WHAT NEEDS TO BE DONE ▸ Write out, from the entries below, exactly the lines that run between the lines holding "Record UploadedFile := mkUploadedFile" and "Definition storage_filename (now", inclusive, and stop there.
Top of RECORDS
(** Three joins of [ABC123] with other traffic in between. *)
Definition after_first : Server := (join_room "s1" "ABC123" st0).1.
Definition mid1 : list Input := [JoinRoom "s9" "ZZZ"; StartTransfer "s9" fid "s1"].
Definition before_second : Server := default st0 (run after_first mid1).
Definition after_second : Server := (join_room "s2" "ABC123" before_second).1.
Definition mid2 : list Input := [StreamData 0; Disconnect "s9"].
Definition before_third : Server := default st0 (run after_second mid2).

Definition paired : Server :=
  default st0 (run st0 [JoinRoom "s1" "ABC123"; JoinRoom "s2" "ABC123"]).

(** After [start-transfer]: stream 0 is open with the one chunk pending. *)
Definition started : Server := (start_transfer "s1" fid "s2" paired).1.

Definition stream0 : ReadStream :=
  mkReadStream "s1" fid "s2" path 5 [content] true.

Definition record0 : Transfer := mkTransfer fid "s2" path 0 5.

(** After the [data] event: everything is delivered, [end] is next. *)
Definition delivered : Server := default started (run started [StreamData 0]).

(** What stream 0 has emitted by then, and over its whole life. *)
Definition log_delivered : list Emit := session_out 0 (trace started [StreamData 0]).
Definition log_complete : list Emit :=
  session_out 0 (trace started [StreamData 0; StreamEnd 0]).

End Demo.

(** ** A sender that starts a second transfer while the first one runs

    One file of 64 KiB + 1 bytes, which the stream delivers in two chunks;
    [s1] sends [start-transfer] again between the two. *)

Module Overlap.

Import Strings.Byte.

Definition file : string := "1700000000000-7-a.bin".
Definition bytes : list byte := List.repeat x00 (64 * 1024 + 1).
Definition server : Server := initial {[ Path.join uploadsDir file := bytes ]}.

Definition ins : list Input :=
  [StartTransfer "s1" file "s2"; StreamData 0;
   StartTransfer "s1" file "s2"; StreamData 0; StreamEnd 0].

(** What stream 0, the stream of the first transfer, emitted. *)
Definition log0 : list Emit := session_out 0 (trace server ins).

End Overlap.

(** ** The upload route *)

(** The decimal numeral of a non-negative integer, which is what string
    concatenation makes of [Date.now()] and of
    [Math.round(Math.random() * 1E9)]. *)
Definition decimal (n : N) : string :=
  DecimalString.NilEmpty.string_of_uint (N.to_uint n).

(** [req.file] as multer hands it over, with the bytes received. *)
Record UploadedFile := mkUploadedFile {
  originalname : string;
  mimetype : string;
  file_bytes : list Byte.byte
}.

(** The [filename] callback of the disk storage: [now] is [Date.now()]
    and [rnd] the rounded random number. *)
Definition storage_filename (now rnd : N) (file : UploadedFile) : string :=
  let uniqueId := decimal now +:+ "-" +:+ decimal rnd in
  uniqueId +:+ "-" +:+ originalname file.

(** The [fileInfo] object of the upload response. *)
Record UploadInfo := mkUploadInfo {
  up_id : string;
  up_name : string;
  up_size : Z;
  up_type : string;
  up_path : string
}.

Inductive UploadResponse :=
  | upload_failed (status : Z) (message : string)
  | upload_done (fileInfo : UploadInfo).

(** [app.post('/api/upload', upload.single('file'), ...)]: multer has
    written the file, if the request carried one, under the name the
    [filename] callback chose before the handler runs. *)
Definition upload (now rnd : N) (file : option UploadedFile) (st : Server)
  : Server * UploadResponse :=
  match file with
  | None => (st, upload_failed 400 "No file uploaded")
  | Some f =>
      let filename := storage_filename now rnd f in
      let path := Path.join uploadsDir filename in
      (with_uploads st (<[path := file_bytes f]> (uploads st)),
       upload_done (mkUploadInfo filename (originalname f)
                                 (Z.of_nat (length (file_bytes f))) (mimetype f) path))
  end.

(** ** Well-formed rooms *)

(** What every room in the table looks like: the [fileId] slot is still
    [null], and a receiver is only there beside a sender. *)
Definition room_ok (r : Room) : Prop :=
  room_fileId r = None /\ (receiver r <> None -> Js.truthy (sender r) = true).

Definition rooms_ok (rs : list (string * Room)) : Prop :=
  Forall (fun entry => room_ok (snd entry)) rs.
Bottom of RECORDS
WRITTEN RESPONSE ▸
Record UploadedFile := mkUploadedFile {
  originalname : string;
  mimetype : string;
  file_bytes : list Byte.byte
}.

(** The [filename] callback of the disk storage: [now] is [Date.now()]
    and [rnd] the rounded random number. *)
Definition storage_filename (now rnd : N) (file : UploadedFile) : string :=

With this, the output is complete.